God created the world in an instant, and it was a beautiful process. He re-created the world on the cross—and it was a horrible process. That’s how it works. Love that really changes things and redeems things is always a substitutionary sacrifice.
C. S. Lewis in The Lion, the Witch and the Wardrobe puts it like this: “When a willing victim who had committed no treachery was killed in a traitor’s stead, the Table would crack and Death itself would start working backward.”52
A Humble Sacrifice
You would think that by this time the disciples would have grasped the reason Jesus had come and the reason he was going to suffer and die. After all, he’d told them enough times—and Mark records that “He spoke plainly about this.” But in the following story it becomes clear that such is not the case. James and John and the other people following Jesus were hearing for at least the third time about his impending and necessary death. Immediately these two disciples have a request for Jesus:
Then James and John, the sons of Zebedee, came to him. “Teacher,” they said, “we want you to do for us whatever we ask.” “What do you want me to do for you?” he asked.
(Mark 10:35–36)
James and John say, “Teacher, we want you to do for us whatever we ask.” That’s a great way to start a prayer, don’t you think? “Oh Lord, I have a humble request, and I want you to do exactly what I say.” Jesus puts up with them graciously—that’s the way he was. “What do you want me to do for you?” he asks. He doesn’t say, “Um, would you care to start over?” Or “How dare you talk to me like that? Don’t you know who I am? Don’t you know who you are?” He simply says, “What do you want?”

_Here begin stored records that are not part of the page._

(** * QpSplineStBoundaryMapper: station-time boundary mapping

    A shallow embedding of
    [modules/planning/optimizer/qp_spline_st_speed/qp_spline_st_boundary_mapper.cc]
    and the properties of its boundary builders and of its orchestrator
    [get_graph_boundary].

    Conventions of the embedding.
    - A C++ [double] is an exact rational ([Q]); rounding, infinities and
      NaN are not modelled.  Every concrete input used below consists of
      small integers and halves, on which binary64 arithmetic is exact.
    - [uint32_t] loop counters are integers reduced modulo [2^32].
    - The output vector reached through the pointer argument is a
      [list StGraphBoundary]; a pointer that may be null is an [option].
    - Loops that the source does not bound are run by a step function and
      a step budget; running out of budget is [None].
    - The argument [initial_planning_point], which no function of the file
      reads, is left out; the lane of a stop line is taken to exist in the
      map. *)

From Stdlib Require Import List String ZArith QArith Qabs Qminmax Lqa Lia Bool.
Import ListNotations.

Local Open Scope Q_scope.

(** ** Numeric helpers of <cmath> *)

(** [std::fmax(x, y)]. *)
Definition fmax (x y : Q) : Q := if Qlt_le_dec x y then y else x.

(** [std::fmin(x, y)]. *)
Definition fmin (x y : Q) : Q := if Qlt_le_dec y x then y else x.

(** [std::fabs(x)]. *)
Definition fabs (x : Q) : Q := if Qlt_le_dec x 0 then - x else x.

They replied, “Let one of us sit at your right and the other at your left in your glory.” “You don’t know what you are asking,” Jesus said. “Can you drink the cup I drink or be baptized with the baptism I am baptized with?”
(Mark 10:37–38)
The brothers propose, “Let one of us sit at your right hand and the other at your left in your glory.” What are they thinking of? To them, “in your glory” means “when you are seated on your throne,” in which case the people on the right and the left are like the prime minister and the chief of staff. John and James are saying, “When you take power, we would like the top places in your cabinet.” Here’s the irony of their request. What was Jesus’s moment of greatest glory? Where does Jesus most show forth the glory of God’s justice? And where does he reveal most profoundly the glory of God’s love? On the cross.

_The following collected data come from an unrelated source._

Definition sim_load (st : site) (pg : page) (url : text) (w : sim)
  : reply (option response) * sim :=
  if site_broken st url then (Raises, w) else
  match site_page st url with
  | Some _ =>
      (Returns (Some (mkResponse true 200)),
       mkSim (sim_db w) ((pg, url) :: sim_at w) (sim_pages w) (sim_elems w))
  | None => (Returns (Some (mkResponse false 404)), w)
  end.

Definition sim_current (st : site) (pg : page) (w : sim) : option web_page :=
  match shown pg (sim_at w) with
  | Some url => site_page st url
  | None => None
  end.

Definition sim_world (st : site) (key : Z * Z) : world sim :=
  mkWorld sim
    (site_target st)
    key
    (fun w => (Returns true, w))
    (fun w => (Returns tt, w))
    (fun w => (Returns (Some (sim_pages w)),
               mkSim (sim_db w) (sim_at w) (S (sim_pages w)) (sim_elems w)))
    (sim_load st)
    (sim_load st)
    (fun pg w => (Returns tt, w))
    (fun pg w =>
       match sim_current st pg w with
       | Some p => (Returns (page_dom p), w)
       | None => (Raises, w)
       end)
    (fun pg selector w =>
       match sim_current st pg w with
       | Some p =>
           match page_text p selector with
           | Some t =>
               (Returns (Some (List.length (sim_elems w))),
                mkSim (sim_db w) (sim_at w) (sim_pages w)
                      (sim_elems w ++ [t]))
           | None => (Returns None, w)
           end
       | None => (Raises, w)
       end)
    (fun el w =>
       match nth_error (sim_elems w) el with
       | Some t => (Returns (Some t), w)
       | None => (Raises, w)
       end)
    (fun pg w => (Returns tt, w))
    (fun s w => (Returns (find (sku_is s) (sim_db w)), w))
    (fun row w =>
       match sku (data row) with
       | JStr s =>
           if existsb (sku_is s) (sim_db w) then (Returns None, w)
           else (Returns (Some (Z.of_nat (S (List.length (sim_db w))))),
                 mkSim (sim_db w ++ [row]) (sim_at w) (sim_pages w)
                       (sim_elems w))
       | _ => (Raises, w)
       end).

Definition sim_start (db : list book_row) : state sim :=
  mkState (mkSim db [] 0 []) [] 0 0 1.

(** *** A small shop *)

Definition no_publication : json :=
  JObj [(T "publisher", JNull); (T "year", JNull)].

When Jesus is at the actual moment of his greatest glory, there will be somebody on the right and the left, but they will be criminals being crucified. Jesus says to John and James: You have no idea what you’re asking.

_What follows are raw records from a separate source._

(* ===== verification/Prelude.v ===== *)
(** * mosey: a verification development of a peer-to-peer terminal

    mosey runs a program under a PTY (`mosey launch`), lets clients attach to
    it over several transports (`mosey attach`, browsers through `mosey web`),
    authenticates every peer (pre-shared keys, workspace certificates, wallet
    delegations rooted in an on-chain session account) and shares the terminal
    between clients under a policy.  This library models the Go code of the
    repository and its on-chain Rust program, and proves what makes each part
    correct and what they achieve together.

    ** The parts, how they interact, and where they are

    The server.  [Streambuf] (src/streambuf): the sequence-numbered output
    ring and the input queue.  [Queries] (src/vterm/queries.go): the
    device-attributes responder.  [Identity] (src/auth/identity.go,
    src/vterm/mode.go): identities, capabilities, modes.  [Session]
    (src/vterm/session.go, control.go): the record behind the session's mutex,
    clients as heap objects reached through the registry, every locked
    operation and control message.  [Bridge] (src/vterm/vterm.go): Run, the
    handlers and the goroutines of bridgeClient as a transition system
    [wstep], one step per critical section, channel operation or stream write
    (the replay is read in one step and sent in another, a chunk is taken in
    one and written in another), and an abstract policy machine it refines.  [VtermPolicy], [VtermIO],
    [VtermOutput], [VtermControl], [VtermEviction], [VtermInput]: the theorems
    over all interleavings.  [Varint]: the resume header, the unix framing and Solana's
    compact lengths.

    Authentication.  [Handshake]: interactive programs over a stream, run
    against scripted peers or against each other.  [AuthPSK], [AuthCert],
    [AuthWallet] (src/auth): the three authenticators, both sides. [AuthWrap]
    (src/auth/wrap.go): the authenticating transport, against the class
    [Authenticator] that the three discharge.  [Framing]: the message readers
    and writers, handshakes and dials over the bytes of a stream.  [Cert]
    (src/cert): certificates, master key, revocation file.  [WalletCaps],
    [Base58], [Delegation], [Fold] (src/wallet): capabilities, text formats,
    signed delegations and the validation of chains against a snapshot.

    The chain.  [Solana] (src/walletsolana decode, snapshot, source,
    subscribe, dashboard): account decoding, snapshots, freshness.
    [Refreshers]: refreshes of one source that run at once.  [Rpc]: the
    JSON-RPC requests and answers.  [Watch]: Run, the subscription watcher and
    its connections as a transition system.
    [SolanaTx] (tx.go, txbuild.go): addresses, instructions, message
    compilation, signing, submission.  [SolanaWire]: the wire format as its
    reader sees it.  [Ledger] (src/programs/mosey-session/src/lib.rs): the
    on-chain program as a transition function.  [Landing]: what it means for
    the client's bytes to land on that ledger.

    Transports.  [Transport] (src/transport): errors, the interface as a class
    with laws, the aggregator Multi.  [Backends] (src/transport/unix,
    websocket, http2, libp2p): the four backends as instances.  [H2Stream]:
    the streams of the HTTP/2 backend.  [Attach] (src/attach): the client's
    reconnecting loop as a transition system.  [AttachInput]: the goroutines
    that share its standard input.  [Screen] (src/screen): the
    rendered screen over an emulator.

    Commands (src/cmd).  [Hex]: key files.  [Grants]: chain files and `mosey
    grant`.  [CertCmd]: `mosey cert` and the certificate flags.
    [WalletFlags]: the wallet flags.  [SessionCmd]: `mosey session`.
    [Gateway]: the web gateway's handlers and the signing page's.
    [Governance]: an owner's operations, abstractly, and the session commands
    and the gateway's /govern endpoints that carry them out.
    [WebBridge]: a browser terminal over the attach client.
    [SignPage]: `mosey wallet sign` and the script of its page.  [Launch]:
    authenticators, listeners, the dial stack, detaching.  [ControlCmd]:
    `mosey control`.  [Commands]: runLaunch, runAttach and runWeb whole.
    [Flags]: every command's flag set and what its values configure.
    [Spike] (src/spike/wallet-sig/verify.go): the stand-alone checker of
    delegation texts.

    Together.  [System]: the authenticating transport and the session as one
    transition system, the way `mosey launch` composes them.  [Trust]: the
    same with the wallet authenticator over a source that reads the ledger.
    [CertTrust]: the same with the certificate authenticator, its revocation
    file re-read on SIGHUP.  [Lockout]: a bump of the epoch seen from the
    wallet handshake.  [Terminal]: the attach client and the session at the
    two ends of a stream.

    What the code uses of Go's library is modelled in [GoStrings], [GoTime],
    [GoPath], [GoUrl], [GoFlag], [Json], [Base64], [Sha256] and here.

    ** What the theorems show

    Together: every byte typed into a launched session comes from a client
    whose remote completed the handshake as the identity the session knows,
    and under the wallet authenticator that identity traces through the signed
    nonce of that handshake and signed delegations to a wallet the ledger
    entitles, under the certificate authenticator, again through the nonce of
    that handshake, to a certificate the master signed; a remote
    that authenticates as a writer does get to type; what the user types is
    what the child gets and what the child prints is what the user sees, when
    no chunk of the child is under way while the client's replay is being read
    and queued ([VtermOutput.replay_races_with_pump] shows what happens
    otherwise: such a chunk is seen twice, or before the replay); and
    who is revoked (by a bump of the epoch that the server has read, by a
    revoked serial that it has reloaded) completes no further handshake,
    although the transport keeps the identity a remote proved before.
    Sharing: at most one
    writer in primary-observer mode, one client in exclusive mode, all but the
    newest kicked in supersede mode, fields within their types, bytes reach
    the PTY only from clients allowed to write and in the order they were
    sent, non-owners change nothing of
    others, a kicked client is gone after at most 520 steps of its goroutines,
    however they are scheduled, unless a write to its stream blocks
    ([VtermEviction.blocked_write_keeps_client]), resizes and attaches
    commute; an attached client sees the replay and then every chunk. Authentication: exactly which
    peers each server accepts, that handlers see only authenticated streams,
    that honest peers succeed, that a chain is accepted exactly if it is a
    delegation, and that no command gets to the network without an
    authenticator.  Chain: a refresh reads exactly what the program holds,
    from the HTTP answer on; refreshes that overlap amount to one loop in the
    order of their stores, which need not be that of their reads
    ([Refreshers.older_read_can_win]); a change notification is never lost and
    subscriptions cover what the last refresh found; only owners change
    sessions; what `mosey session` sends and what the gateway has a browser
    sign lands with the effect it names, is refused, or is still waited for,
    and a bump of the epoch is final.  Transports and client: routing, framing under any fragmentation,
    message concatenation, resume positions, capped backoff, the reasons for
    giving up.  Commands: files written by one command open the door for
    another, what list-clients shows is what kick acts on, browser sockets run
    under a signed login, the signing page run by an honest wallet yields the
    delegation asked for, the command lines of a launch and an attach with one
    secret lead to a completed handshake, and a browser terminal carries
    exactly the attach client's input and output.

    ** Conventions, bounds and fuel

    A Go string or byte slice is [bytes]; machine integers are [Z] with
    wrap-around written out ([u16], [u32], [u64], [i64]); errors are values of
    [res].  Maps are [gmap]; where Go leaves the iteration order open the
    operation is given any order, or is shown not to depend on it.  A step
    relation has one step per atomic action, so theorems over runs cover every
    interleaving; runs are shorter than 2^63 events where ids are counted.
    Fuel occurs where a loop is not structural: varints (ten groups), decimal
    numerals (twenty digits), base58, duration and JSON readers (the length of
    the input), address search (256 bumps), delegation chains (structural);
    each is enough for every input of the Go types, and the round-trip or
    totality lemmas say so.  Floating point (the lookup budget, fractions of
    durations) uses the Standard Library's [spec_float] with the parameters of
    binary64.

    ** Interfaces

    Ed25519, HMAC and HKDF, BIP-39, protobuf encoding, the curve test, peer
    ids, multiaddrs, URL authorities, protodelim's reader, the terminal
    emulator and foreign error texts are classes with
    their documented laws ([Ed25519Laws], [ProtoLaws], [CertCodecLaws],
    [TransportLaws] and the like), each with a concrete instance used by the
    witnesses.  The browser wallet that signs a governance transaction is a
    function with its one documented behaviour as a hypothesis.

    ** Not modelled

    Generated protobuf code, the TypeScript clients and pages, usage texts and
    logging are left out.  Sockets, TLS, net/http, gorilla/websocket, libp2p,
    PTYs, signals and processes are inputs of the definitions that use them;
    so are the bytes of a Solana node's answers and of its subscription
    socket. *)

(** ** Shared prelude *)

From Stdlib Require Export Strings.Byte ZArith Lia.
From stdpp Require Export base list list_numbers gmap strings numbers option.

He speaks to them of the cup and the baptism. In the Hebrew Scriptures cup is almost always a metaphor for the just judgment of God against evil. Similarly Jesus uses the word baptism in the older sense of an overwhelming experience, an immersion. Jesus is saying, “I am paying that ransom. I am going to drink that cup. I am going to bridge that gap. I will take the just judgment on all human evil. I will take the overwhelming experience of being condemned so that you can be free from all condemnation.” But they don’t get it. The story continues:
“You don’t know what you are asking,” Jesus said. “Can you drink the cup I drink or be baptized with the baptism I am baptized with?” “We can,” they answered. Jesus said to them, “You will drink the cup I drink and be baptized with the baptism I am baptized with, but to sit at my right or left is not for me to grant. These places belong to those for whom they have been prepared.” When the ten heard about this, they became indignant with James and John. Jesus called them together and said, “You know that those who are regarded as rulers of the Gentiles lord it over them, and their high officials exercise authority over them. Not so with you. Instead, whoever wants to become great among you must be your servant, and whoever wants to be first must be slave of all. For even the Son of Man did not come to be served, but to serve, and to give his life as a ransom for many.”
(Mark 10:38–45)
For the disciples, this is yet another lesson on substitutionary sacrifice. But when we read this, we’re not supposed to say, “How can these fools keep missing it?” We’re supposed to be saying, “What are we missing right now?”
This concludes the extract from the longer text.